Lei Tajani continua sendo discutida
Embora o julgamento represente uma vitória importante para descendentes de italianos, a decisão não encerra todas as discussões atualmente existentes sobre a cidadania italiana.
Durante o julgamento, as Seções Unidas também analisaram a aplicação temporal das alterações promovidas pela chamada Lei Tajani, aprovada em 2025.
Os magistrados concluíram que as restrições introduzidas pela nova legislação não se aplicam às ações judiciais protocoladas antes de 27 de março de 2025, preservando, nesses casos, a aplicação das regras anteriores.
No entanto, a Corte deixou claro que essa conclusão decorre exclusivamente da regra de transição prevista na própria legislação e não representa um julgamento sobre a validade da reforma.
Em outras palavras, as Seções Unidas não declararam a Lei Tajani inconstitucional nem afastaram suas novas limitações para os processos futuros.
Questões como a compatibilidade da nova legislação com a Constituição italiana e com o direito da União Europeia permanecem pendentes e deverão ser analisadas em julgamentos posteriores.
Uma controvérsia encerrada e outra ainda aberta
A decisão publicada pelas Seções Unidas representa um marco relevante para o direito da cidadania italiana ao uniformizar definitivamente a interpretação sobre a chamada “questão do menor”.
Ao afirmar que quem nasceu simultaneamente cidadão italiano e cidadão de outro país não perde automaticamente a nacionalidade italiana em razão da naturalização posterior dos pais, a Corte restabelece uma interpretação historicamente adotada durante décadas e elimina uma das principais causas recentes de insegurança jurídica para descendentes de italianos.

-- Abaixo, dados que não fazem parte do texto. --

Lemma say_phases OS su ac td iters sub :
  spec say_ok say_bad any_state (phases OS su ac td iters sub)
       (fun _ => any_state).
Proof.
  apply (phases_spec say_ok say_bad say_ok_nil say_ok_app say_bad_app
           say_ok_barrier OS su ac td any_state any_state any_state);
    auto using say_clock, say_call_opt, say_call.
Qed.

Lemma say_prelude OS :
  spec say_ok say_bad any_state (prelude OS) (fun _ => any_state).
Proof. unfold prelude. say_leaf. Qed.

Lemma scenario_iters_nonzero which sc :
  scenario_table which = Some sc -> (sc_iters sc =? 0) = false.
Proof.
  intros H. pose proof (scenario_table_cases _ _ H) as Hc.
  destruct Hc as [->|[->|[->|[->|[->|[->|[->| ->]]]]]]];
    cbv beta iota delta [scenario_table] in H; inversion H; reflexivity.
Qed.

(** X5. How a run ends and what it has written by then.  The process ends
    with status 0, 1 or 2, or with [_exit(0)] on the child's side of a
    [fork].  Status 0: the standard output is exactly one report block, with
    the label and the iteration count of the selected scenario, and the
    error stream is empty.  Status 1: one [perror] line and no output.
    Status 2: the usage line and no output.  A forked child writes
    nothing. *)
Theorem run_outcomes OS argv :
  let (tr, h) := run OS argv in
  match h with
  | Exit st =>
      (st = 0 /\ stderr_of tr = []
       /\ exists sc total_ns total_o,
            scenario_table (atoi (nth 1%nat argv "")) = Some sc
            /\ stdout_of tr = report (sc_label sc) (sc_iters sc)
                                     (sc_subtract sc) total_ns total_o)
      \/ (st = 1 /\ stdout_of tr = []
          /\ exists tag e, stderr_of tr = [Perror tag e])
      \/ (st = 2 /\ stdout_of tr = []
          /\ stderr_of tr = [UsageMsg (prog_name argv)])
  | ChildExit st => st = 0 /\ stdout_of tr = [] /\ stderr_of tr = []
  | _ => False
  end.
Proof.
  unfold run. rewrite main_eq. destruct (negb _).
  { right. right. repeat split. }
  unfold bind at 1.
  pose proof (say_prelude OS init_state I) as Hp.
  destruct (prelude OS init_state) as [tp [[] s1|h]].
  2:{ destruct Hp as [Op [[-> (tag & e & He)]|[-> He]]]; eauto 10. }
  destruct Hp as [[Op Ep] _].
  destruct (scenario_table _) as [sc|] eqn:E.
  - unfold bind, run_scenario. rewrite measure_phases.
    rewrite (scenario_iters_nonzero _ _ E).
    pose proof (say_phases OS (sc_setup sc) (sc_action sc) (sc_teardown sc)
                  (sc_iters sc) (sc_subtract sc) s1 I) as Hm.
    destruct (phases _ _ _ _ _ _ s1) as [tm [[tot tot_o] s2|h]].
    + destruct Hm as [[Om Em] _]. cbv beta iota zeta delta [ret]. left.
      rewrite app_nil_r.
      rewrite !stdout_of_app, !stderr_of_app, Op, Ep, Om, Em, stdout_of_map.
      repeat split.
      * clear. generalize (report (sc_label sc) (sc_iters sc) (sc_subtract sc)
                             tot tot_o).
        intros ls. induction ls; simpl; auto.
      * exists sc, tot, tot_o. auto.
    + destruct Hm as [Om Hm].
      cbv beta iota zeta.
      rewrite stdout_of_app, stderr_of_app, Op, Ep, Om. simpl.
      destruct Hm as [[-> (tag & e & He)]|[-> He]]; eauto 10.
  - simpl. right. right.
    rewrite stdout_of_app, stderr_of_app, Op, Ep. repeat split.
Qed.
(** X8.  On rows that satisfy the [CHECK] on [importance], [decayImportance]
    raises no importance and keeps the [CHECK]; permanent rows,
    preferences and anchors keep theirs. *)
Theorem decayImportance_never_raises now w :
  Forall (fun r => check_importance r = true) (fragments (db w)) ->
  exists w',
    FragmentStore_decayImportance now w = Return tt w'
    /\ Forall2
         (fun r r' =>
            r' = set_importance (importance r') r
            /\ importance r' <= importance r
            /\ check_importance r' = true
            /\ (ttl_tier r = permanent \/ type r = preference
                \/ is_anchor r = true -> r' = r))
         (fragments (db w)) (fragments (db w')).
Proof.
  intros Hc. eexists. split; [reflexivity |].
  cbn [db final]. rewrite fragments_update_system.
  induction (fragments (db w)) as [| r t IH]; simpl; constructor.
  - inversion Hc as [| ? ? Hr _]; subst.
    unfold check_importance in Hr. apply andb_true_iff in Hr.
    destruct Hr as [H0 H1]. apply Qle_bool_iff in H0, H1.
    destruct (decays now r) eqn:D.
    + split; [reflexivity |]. simpl. split; [| split].
      * lra.
      * unfold check_importance. simpl. apply andb_true_iff.
        split; apply Qle_bool_iff; lra.
      * unfold decays in D. intros [H | [H | H]]; rewrite H in D;
          simpl in D; rewrite ?andb_false_r in D; discriminate.
    + split; [symmetry; apply set_importance_same |].
      split; [lra |]. split; [| reflexivity].
      unfold check_importance. apply andb_true_iff.
      split; now apply Qle_bool_iff.
  - apply IH. now inversion Hc.
Qed.

Lemma decayImportance_never_raises_witness :
  Forall (fun r => check_importance r = true) (fragments (db linked_world))
  /\ exists w',
       FragmentStore_decayImportance linked_now linked_world = Return tt w'
       /\ Forall2
            (fun r r' =>
               r' = set_importance (importance r') r
               /\ importance r' <= importance r
               /\ check_importance r' = true
               /\ (ttl_tier r = permanent \/ type r = preference
                   \/ is_anchor r = true -> r' = r))
            (fragments (db linked_world)) (fragments (db w')).
Proof.
  assert (H : Forall (fun r => check_importance r = true)
                (fragments (db linked_world)))
    by (repeat constructor).
  split; [exact H |].
  exact (decayImportance_never_raises linked_now linked_world H).
Defined.

(** X9.  After [transitionTTL] every preference, every row with five or more
    links and every row of importance 0.8 or more is permanent, and a
    permanent row stays so.  The sweep changes the tier only, and apart
    from the promotions its one move is from warm to cold: a hot row is
    never demoted and a cold row never comes back. *)
Theorem transitionTTL_tiers now w :
  exists w',
    FragmentStore_transitionTTL now w = Return tt w'
    /\ Forall2
         (fun r r' =>
            r' = set_ttl_tier (ttl_tier r') r
            /\ (ttl_tier r = permanent \/ type r = preference
                \/ (5 <= List.length (linked_to r))%nat
                \/ 0.8 <= importance r -> ttl_tier r' = permanent)
            /\ (ttl_tier r' = ttl_tier r \/ ttl_tier r' = permanent
                \/ ttl_tier r = warm /\ ttl_tier r' = cold))
         (fragments (db w)) (fragments (db w')).
Proof.
  eexists. split; [reflexivity |].
  cbn [db final]. rewrite !fragments_update_system, !map_map.
  apply Forall2_map_self. intros r.
  assert (Ep : FragmentType_eqb (type r) preference = true
               <-> type r = preference)
    by (destruct (type r); simpl; split; congruence).
  assert (El : Nat.leb 5 (List.length (linked_to r)) = true
               <-> (5 <= List.length (linked_to r))%nat)
    by apply Nat.leb_le.
  assert (Eq : Qle_bool 0.8 (importance r) = true <-> 0.8 <= importance r)
    by apply Qle_bool_iff.
  unfold not_permanent, goes_cold.
  destruct (Qlt_bool (importance r) 0.3
            || match accessed_at r with
               | Some a => (a <? now - 30 * DAY)%Z
               | None => (created_at r <? now - 30 * DAY)%Z
               end)%bool eqn:C;
  destruct (FragmentType_eqb (type r) preference) eqn:P,
           (Nat.leb 5 (List.length (linked_to r))) eqn:L,
           (Qle_bool 0.8 (importance r)) eqn:Q,
           (ttl_tier r) eqn:T;
    repeat (cbn [importance set_ttl_tier type linked_to accessed_at
                 created_at ttl_tier TTLTier_eqb negb andb orb];
            rewrite ?T, ?P, ?L, ?Q, ?C);
    (split; [try reflexivity; rewrite <- T; symmetry; apply set_ttl_tier_same |]);
    (split; [intros [H | [H | [H | H]]];
             first [reflexivity | discriminate
                   | apply Ep in H; discriminate
                   | apply El in H; discriminate
                   | apply Eq in H; discriminate] |]);
    auto.
Qed.

End Sweeps.
(** ** Deltas whose keys are not the state's *)

(** C3, as the code has it: the integrator has no failure path and does
    not compare key sets.  For deltas that are objects of numbers it returns
    an object with the fields of the state, [__proto__] apart: fields that
    only a delta has are left out.  A field of the state that is missing
    from one of the four deltas holds NaN in the result; except that, when
    it is missing from the first delta and goes by a name of
    [Object.prototype], it holds a string: the digits of the state's number
    followed by the text of the inherited property. *)
Theorem rk4Step_missing_field (state : State) (params : Params) (t dt : float)
    (derivativeFn : Js.Obj → Params → float → State) :
  let stateObj := Js.of_numbers state in
  let result :=
    Js.rk4Step stateObj params t dt (Js.number_valued derivativeFn) in
  dom result = dom state ∖ {[Js.proto]}
  ∧ ∀ (key : string) (x : float) (k : Js.Obj),
      state !! key = Some x → key ≠ Js.proto →
      k ∈ Js.rk4_stages stateObj params t dt (Js.number_valued derivativeFn) →
      key ∉ dom k →
      result !! key
      = Some (if Js.inherited key
                 && bool_decide (key ∉ dom (derivativeFn stateObj params t))
              then Js.Str [Js.Digits x] key []
              else Js.Num nan).
Proof.
  cbv zeta.
  destruct (rk4Step_number_valued (Js.of_numbers state) params t dt derivativeFn)
    as (k1 & k2 & k3 & k4 & -> & <- & _ & ->).
  split; [by rewrite dom_addState_obj, dom_of_numbers|].
  intros key x k Hx Hne Hk Hkey.
  rewrite lookup_addState_obj, eqb_proto_ne, lookup_of_numbers, Hx by done.
  simpl. f_equal.
  rewrite get_of_numbers, lookup_rk4_increment by done.
  assert (∃ k', k' ∈ [k1; k2; k3; k4] ∧ k' !! key = None) as (k' & Hk' & Hnone).
  { set_unfold in Hk.
    destruct Hk as [->|[->|[->|[->|[]]]]]; rewrite dom_of_numbers in Hkey;
      apply not_elem_of_dom in Hkey; eexists; (split; [|exact Hkey]);
      set_unfold; auto. }
  assert (field k' key = nan) as Hnan by (unfold field; by rewrite Hnone).
  destruct (k1 !! key) as [y|] eqn:Hy; simpl.
  - rewrite bool_decide_eq_false_2, andb_false_r
      by (intros Hnot; apply Hnot, elem_of_dom; eauto).
    f_equal. set_unfold in Hk'.
    destruct Hk' as [->|[->|[->|[->|[]]]]]; [congruence|..]; rewrite Hnan;
      by rewrite ?NumberFacts.mul_nan_l, ?NumberFacts.add_nan_l,
        ?NumberFacts.add_nan_r, ?NumberFacts.mul_nan_l,
        ?NumberFacts.add_nan_l, ?NumberFacts.add_nan_r,
        ?NumberFacts.mul_nan_l, ?NumberFacts.add_nan_r.
  - rewrite bool_decide_eq_true_2, andb_true_r by (by apply not_elem_of_dom).
    destruct (Js.inherited key); simpl; [done|].
    by rewrite NumberFacts.add_nan_r.
Qed.

Lemma rk4Step_missing_field_witness :
  Js.rk4Step (Js.of_numbers {[ "x" := 1%float; "v" := 0%float ]}) ∅ 0 0.5
    (Js.number_valued delta_without_v) !! "v"
  = Some (Js.Num nan).
Proof.
  apply (proj2 (rk4Step_missing_field {[ "x" := 1%float; "v" := 0%float ]} ∅ 0
                  0.5 delta_without_v)
           "v" 0%float (Js.of_numbers {[ "x" := 1%float ]})).
  - reflexivity.
  - discriminate.
  - left.
  - by vm_compute.
Defined.

(** C3 does not hold as stated: a delta with a missing field and a delta
    with an extra field are both merged, and an object is returned.  The
    missing field [v] becomes NaN; the missing field [toString] becomes a
    string. *)
Lemma mismatched_delta_merged :
  let state : State := {[ "x" := 1%float; "v" := 0%float ]} in
  bool_decide (dom (delta_without_v (Js.of_numbers state) ∅ 0%float)
               = dom state) = false
  ∧ Js.rk4Step (Js.of_numbers state) ∅ 0 0.5 (Js.number_valued delta_without_v)
    = Js.of_numbers {[ "x" := 1.5%float; "v" := nan ]}
  ∧ bool_decide (dom (delta_with_w (Js.of_numbers state) ∅ 0%float)
                 = dom state) = false
  ∧ Js.rk4Step (Js.of_numbers state) ∅ 0 0.5 (Js.number_valued delta_with_w)
    = Js.of_numbers {[ "x" := 1.5%float; "v" := 0.5%float ]}
  ∧ Js.rk4Step (Js.of_numbers state_with_toString) ∅ 0 0.5
      (Js.number_valued delta_without_v)
    = {[ "x" := Js.Num 1.5; "toString" := Js.Str [Js.Digits 0] "toString" [] ]}.
Proof. by vm_compute. Qed.

(** ** Derivatives that are zero everywhere *)









(** ** The store computations and the functions on values agree *)

Section store.
Import Store.
Implicit Types (h : Heap) (a b r : Ref) (o : Js.Obj).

Ao mesmo tempo, o julgamento evidencia que o debate sobre a reforma promovida pela Lei Tajani está longe do fim. Enquanto a controvérsia envolvendo os menores com dupla cidadania parece definitivamente solucionada pela Suprema Corte, as discussões sobre os novos limites impostos ao reconhecimento da cidadania italiana por descendência deverão continuar ocupando espaço nos tribunais italianos nos próximos meses.